Ada Margrethe (Greta) was born in Kensington London on 9 January 1869, the daughter of Danish-born Florentine Margrethe née Bentsen (1833–1921), a nurse, and Robert Henry Williams (1833–1920), a coal merchant.
She was a piano prodigy before her voice developed. In 1886 she entered the Royal Academy of Music in London where she studied singing with Edwin Holland and Alberto Randegger. She also studied harmony and composition with F.W. Davenport and George Alexander Macfarren. In 1887 she performed at a memorial concert for George Alexander Macfarren, principal of the RAM from 1875 – 1887.

Whilst at the Royal Academy of Music she was a Westmoreland Scholar and was the first recipient of the Rutson Memorial Prize (July 1890). The competition was adjudicated by Harry Plunket Greene and Antoinette Sterling. She also received her Certificate of Merit, the highest award of the academy, in 1889.

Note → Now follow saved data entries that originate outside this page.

Lemma sanitizeValue_markup_witness :
  sanitizeValue
    "Set <algolia-docsearch-suggestion--highlight>up</algolia-docsearch-suggestion--highlight> now"
  = "Set " +:+ spanOpen +:+ "up" +:+ spanClose +:+ " now".
Proof.
  apply (sanitizeValue_markup
           [Text "Set "; HighlightOpen; Text "up"; HighlightClose; Text " now"]).
  reflexivity.
Defined.

(** ** ['advance'] fired several times *)

(** X2. However often ['advance'] is dispatched before a response arrives,
    [lastPage] moves one page per dispatch and stops at the last page,
    [totalPages - 1]; the items, the query and the page count stay. *)
Theorem advance_repeated
    (searchQuery : string) (s : SearchResultState) (lp tp : Z) (n : nat) :
  lastPage s = Some lp ->
  totalPages s = Some tp ->
  let s' := Nat.iter n (fun st => reducer searchQuery st Advance) s in
  lastPage s' = Some (Z.min (lp + Z.of_nat n) (Z.max lp (tp - 1)))
  /\ totalPages s' = Some tp
  /\ items s' = items s
  /\ query s' = query s.
Proof.
  intros Hlp Htp. cbn zeta. induction n as [|n (IHl & IHt & IHi & IHq)].
  - change (Nat.iter 0 (fun st => reducer searchQuery st Advance) s) with s.
    rewrite Hlp, Z.add_0_r. repeat split; [|exact Htp].
    f_equal. lia.
  - change (Nat.iter (S n) (fun st => reducer searchQuery st Advance) s)
      with (reducer searchQuery
              (Nat.iter n (fun st => reducer searchQuery st Advance) s)
              Advance).
    set (st := Nat.iter n (fun st => reducer searchQuery st Advance) s) in *.
    cbn [reducer lastPage totalPages items query].
    rewrite IHl, IHt. cbn [to_number]. repeat split; [|assumption..].
    destruct (Z.gtb_spec tp
                (Z.min (lp + Z.of_nat n) (Z.max lp (tp - 1)) + 1));
      f_equal; lia.
Qed.

Lemma advance_repeated_witness :
  lastPage (Nat.iter 5 (fun st => reducer "foo" st Advance) sample_state)
  = Some 1.
Proof.
  apply (advance_repeated "foo" sample_state 0 2 5 eq_refl eq_refl).
Defined.
Lemma monthlyBrackets_todos (n : nat) (i : Z) (monthStart : DateTime) :
  map colTodos (fst (monthlyBrackets fromISO TodoMatcher settings planningSettings
                       todos n i monthStart))
  = map queryOf (fst (monthlyRanges n monthStart))
  /\ snd (monthlyBrackets fromISO TodoMatcher settings planningSettings
            todos n i monthStart) = snd (monthlyRanges n monthStart).
Proof.
  revert i monthStart. induction n as [|n IH]; intros i monthStart; [split; reflexivity|].
  simpl. destruct (IH (i + 1) (plusMonths monthStart 1)) as [IH1 IH2].
  destruct (monthlyBrackets _ _ _ _ _ n (i + 1) (plusMonths monthStart 1)) as [rest last].
  destruct (monthlyRanges n (plusMonths monthStart 1)) as [rs e].
  simpl in *. split; [f_equal; exact IH1 | exact IH2].
Qed.

Abbreviation futureCols :=
  (futureColumns fromISO TodoMatcher settings planningSettings todos now).

Lemma futureColumns_todos :
  map colTodos futureCols = map queryOf (futureRanges settings now).
Proof.
  unfold futureColumns, futureRanges, dailyColumns, weeklyColumns, laterColumn,
    monthlyColumns.
  rewrite !map_app.
  unfold dailyRangesOfNow, weeklyRangesOfNow, monthlyRangesOfNow, laterRange,
    firstMonthStart.
  rewrite dailyBrackets_todos, weeklyBrackets_todos.
  destruct (monthlyBrackets_todos 3 0 (plusMonths (startOfMonth (today now)) 1))
    as [-> ->].
  reflexivity.
Qed.

(** Membership in a query that ignores the selection. *)
Lemma byDate_unselected (from to : option DateTime) (todo : TodoItem) :
  todo ∈ byDate from to false
  <-> todo ∈ filtered /\ is_Some (attributes todo)
      /\ dateIsInRange from to (dueDate todo) = true.
Proof.
  unfold getTodosByDate. rewrite !list_elem_of_In, filter_In, <- !list_elem_of_In.
  unfold todoInRange. rewrite andb_true_iff, bool_decide_eq_true.
  rewrite andb_false_l, orb_false_r. tauto.
Qed.

Lemma dueDate_attributes (todo : TodoItem) (d : DateTime) :
  dueDate todo = Some d -> is_Some (attributes todo).
Proof.
  unfold findTodoDate. destruct (attributes todo); [eauto | discriminate].
Qed.

(** The number of columns that hold a dated todo is the number of their
    ranges that hold its due date. *)
Lemma bucketsOf_covering (todo : TodoItem) (d : DateTime)
    (cols : list Column) (rs : list Range) :
  map colTodos cols = map queryOf rs ->
  todo ∈ filtered ->
  dueDate todo = Some d ->
  length (bucketsOf todo cols) = covering d rs.
Proof.
  intros Hmap Hin Hd. revert rs Hmap.
  induction cols as [|c cols IH]; intros [|r rs] Hmap; try discriminate; [reflexivity|].
  simpl in Hmap. injection Hmap as Hc Hrest.
  unfold bucketsOf, covering in *. simpl.
  assert (Heq : bool_decide (todo ∈ colTodos c) = inRange d r).
  { rewrite Hc. unfold inRange.
    destruct (dateIsInRange (fst r) (snd r) (Some d)) eqn:Hr.
    - apply bool_decide_eq_true. unfold rangeTodos. apply byDate_unselected.
      rewrite Hd. eauto using dueDate_attributes.
    - apply bool_decide_eq_false. unfold rangeTodos.
      rewrite byDate_unselected, Hd, Hr.
      intros (_ & _ & ?). discriminate. }
  rewrite Heq. destruct (inRange d r); simpl; rewrite (IH rs Hrest); reflexivity.
Qed.

End Columns.

(** ** Disjointness and cover of the ranges *)

Lemma covering_app (d : DateTime) (rs rs' : list Range) :
  covering d (rs ++ rs') = (covering d rs + covering d rs')%nat.
Proof. unfold covering. now rewrite List.filter_app, length_app. Qed.

Lemma covering_cons (d : DateTime) (r : Range) (rs : list Range) :
  covering d (r :: rs) = ((if inRange d r then 1 else 0) + covering d rs)%nat.
Proof. unfold covering. simpl. now destruct (inRange d r). Qed.

Lemma inRange_bounded (d a b : DateTime) :
  inRange d (Some a, Some b) = (a <=? d) && (d <? b).
Proof. reflexivity. Qed.

Section RangeFacts.

Variable settings : ProletarianWizardSettings.
Variable now : DateTime.

Lemma plusDays_gt (t : DateTime) : t < plusDays t 1.
Proof. unfold plusDays, MS_PER_DAY. lia. Qed.

Lemma plusWeeks_gt (t : DateTime) : t < plusWeeks t 1.
Proof. unfold plusWeeks, plusDays, MS_PER_DAY. lia. Qed.

(** The daily ranges start at the cursor or later, and no two of them
    hold the same date. *)
Lemma dailyRanges_covering (n : nat) (dayStart d : DateTime) :
  (d < dayStart -> covering d (dailyRanges settings n dayStart) = 0%nat)
  /\ (covering d (dailyRanges settings n dayStart) <= 1)%nat.
Proof.
  revert dayStart. induction n as [|n IH]; intros dayStart; [split; auto|].
  simpl. pose proof (plusDays_gt dayStart) as Hgt.
  destruct (IH (plusDays dayStart 1)) as [IH0 IH1].
  destruct (skipsDay settings dayStart).
  - split; [intros; apply IH0; lia | exact IH1].
  - rewrite covering_cons, inRange_bounded.
    destruct (Z.leb_spec dayStart d), (Z.ltb_spec d (plusDays dayStart 1)); simpl;
      split; try (intros; lia); try (rewrite IH0 by lia; lia); try exact IH1.
Qed.

Lemma weeklyRanges_covering (n : nat) (weekStart d : DateTime) :
  (d < weekStart -> covering d (weeklyRanges n weekStart) = 0%nat)
  /\ (covering d (weeklyRanges n weekStart) <= 1)%nat.
Proof.
  revert weekStart. induction n as [|n IH]; intros weekStart; [split; auto|].
  simpl. pose proof (plusWeeks_gt weekStart) as Hgt.
  destruct (IH (plusWeeks weekStart 1)) as [IH0 IH1].
  rewrite covering_cons, inRange_bounded.
  destruct (Z.leb_spec weekStart d), (Z.ltb_spec d (plusWeeks weekStart 1)); simpl;
    split; try (intros; lia); try (rewrite IH0 by lia; lia); try exact IH1.
Qed.

(** The monthly ranges and the range of Later split the dates from the
    first month start onward. *)
Lemma monthlyRanges_covering (n : nat) (monthStart d : DateTime) :
  covering d (fst (monthlyRanges n monthStart)
              ++ [(Some (snd (monthlyRanges n monthStart)), None)])
  = if monthStart <=? d then 1%nat else 0%nat.
Proof.
  revert monthStart. induction n as [|n IH]; intros monthStart.
  - simpl. rewrite covering_cons. unfold inRange, covering. simpl.
    rewrite andb_true_r. destruct (monthStart <=? d); reflexivity.
  - simpl. specialize (IH (plusMonths monthStart 1)).
    destruct (monthlyRanges n (plusMonths monthStart 1)) as [rs e].
    cbn [fst snd app] in IH |- *. rewrite covering_cons, inRange_bounded, IH.
    pose proof (plusMonths_gt monthStart) as Hgt.
    destruct (Z.leb_spec monthStart d), (Z.ltb_spec d (plusMonths monthStart 1)),
      (Z.leb_spec (plusMonths monthStart 1) d); simpl; lia.
Qed.

Lemma weekday_bound (t : DateTime) : 1 <= weekday t <= 7.
Proof.
  unfold weekday. pose proof (Z.mod_pos_bound (dayNumber t + 3) 7 ltac:(lia)). lia.
Qed.

(** Next week starts after today. *)
Lemma next_week_gt :
  1 <= firstWeekdayOrDefault settings ->
  today now < plusWeeks (startOfThisWeek settings now) 1.
Proof.
  intros Hfw. unfold startOfThisWeek, setWeekday, minusWeeks, plusWeeks, plusDays.
  pose proof (weekday_bound (today now)) as Hw.
  destruct (Z.ltb_spec (today now)
              (today now + (firstWeekdayOrDefault settings - weekday (today now))
                           * MS_PER_DAY));
    unfold MS_PER_DAY in *; lia.
Qed.

(** No range after Past holds a date before today. *)
Lemma futureRanges_after_today (d : DateTime) :
  1 <= firstWeekdayOrDefault settings ->
  d < today now -> covering d (futureRanges settings now) = 0%nat.
Proof.
  intros Hfw Hd. unfold futureRanges. rewrite !covering_app.
  unfold dailyRangesOfNow, weeklyRangesOfNow, monthlyRangesOfNow, laterRange.
  rewrite <- covering_app, monthlyRanges_covering.
  pose proof (plusDays_gt (today now)).
  pose proof (next_week_gt Hfw).
  pose proof (next_month_gt (today now)).
  rewrite (proj1 (dailyRanges_covering 6 _ d)) by lia.
  rewrite (proj1 (weeklyRanges_covering 4 _ d)) by lia.
  unfold firstMonthStart.
  destruct (Z.leb_spec (plusMonths (startOfMonth (today now)) 1) d); lia.
Qed.

End RangeFacts.
(** [SELECT * FROM current_market WHERE normalized_player_name = ?] *)
Definition getCurrentMarket (current_market : list CurrentMarketRow)
           (normalizedPlayerName : string) : option CurrentMarketData :=
  match find (fun row => String.eqb (cm_normalized_player_name row)
                                    normalizedPlayerName)
             current_market with
  | Some row => Some (rowToCurrentMarket row)
  | None => None
  end.

End CollectionDb.

(* ====================================================================== *)
(** ** The refresh route ([app/api/cron/refresh/route.ts]) *)
(* ====================================================================== *)

Module CronRoute.

Import CollectionDb.

(** [s.split(d)] for a separator of one character: the pieces between the
    separators; [tok] is the piece being read. *)
Fixpoint split_char (d : ascii) (tok : string) (s : string) : list string :=
  match s with
  | EmptyString => [tok]
  | String c s' =>
      if Ascii.eqb c d then tok :: split_char d EmptyString s'
      else split_char d (tok ++ String c EmptyString) s'
  end.

(** A string that is set and not empty ([!x] is false). *)
Definition present (x : option string) : option string :=
  match x with
  | Some EmptyString => None
  | _ => x
  end.

(** [isAuthorized], of the two environment variables and the two request
    headers it reads ([None] for a variable that is not set and for a
    header that is absent). *)
Definition isAuthorized (CRON_SECRET NODE_ENV : option string)
           (authorization railwayCron : option string) : bool :=
  match present CRON_SECRET with
  | None =>
      match NODE_ENV with
      | Some env => String.eqb env "development"
      | None => false
      end
  | Some cronSecret =>
      match present authorization with
      | None =>
          match railwayCron with
          | Some v => String.eqb v "true"
          | None => false
          end
      | Some authHeader =>
          match split_char " " EmptyString authHeader with
          | scheme :: token :: _ =>
              String.eqb scheme "Bearer" && String.eqb token cronSecret
          | _ => false
          end
      end
  end.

Williams became a celebrated English operatic soprano and contralto and made numerous appearances, both as an instrumentalist and a singer, at the Hallé Concerts, Royal Albert Hall, Queen's Hall and other venues.

She is also remembered as a heroine of the 1899 wreck of the SS Stella, in which 77 people perished. During the 14 hours she and other survivors waited in open boats for their rescuers, she quelled the fears of the passengers and crew by singing "O, Rest in the Lord", an aria from Part II of Mendelssohn's Elijah. Her encounter, with recounts in her own words, is detailed in Chapter 17 of Edward Rowe Snow's book, Women of the Sea.

In July 1899, Williams organised a grand charity concert at the Queen's Hall in aid of the Stella Widows and Orphan Fund. Appearing at the concert were noted performers of the time such as the soprano Evangeline Florence, the pianist Natalia Janotha, the violinist Leonora Jackson McKim and the actor Lewis Waller.

Williams died in April 1964 at her home in Brean, Somerset, aged 95.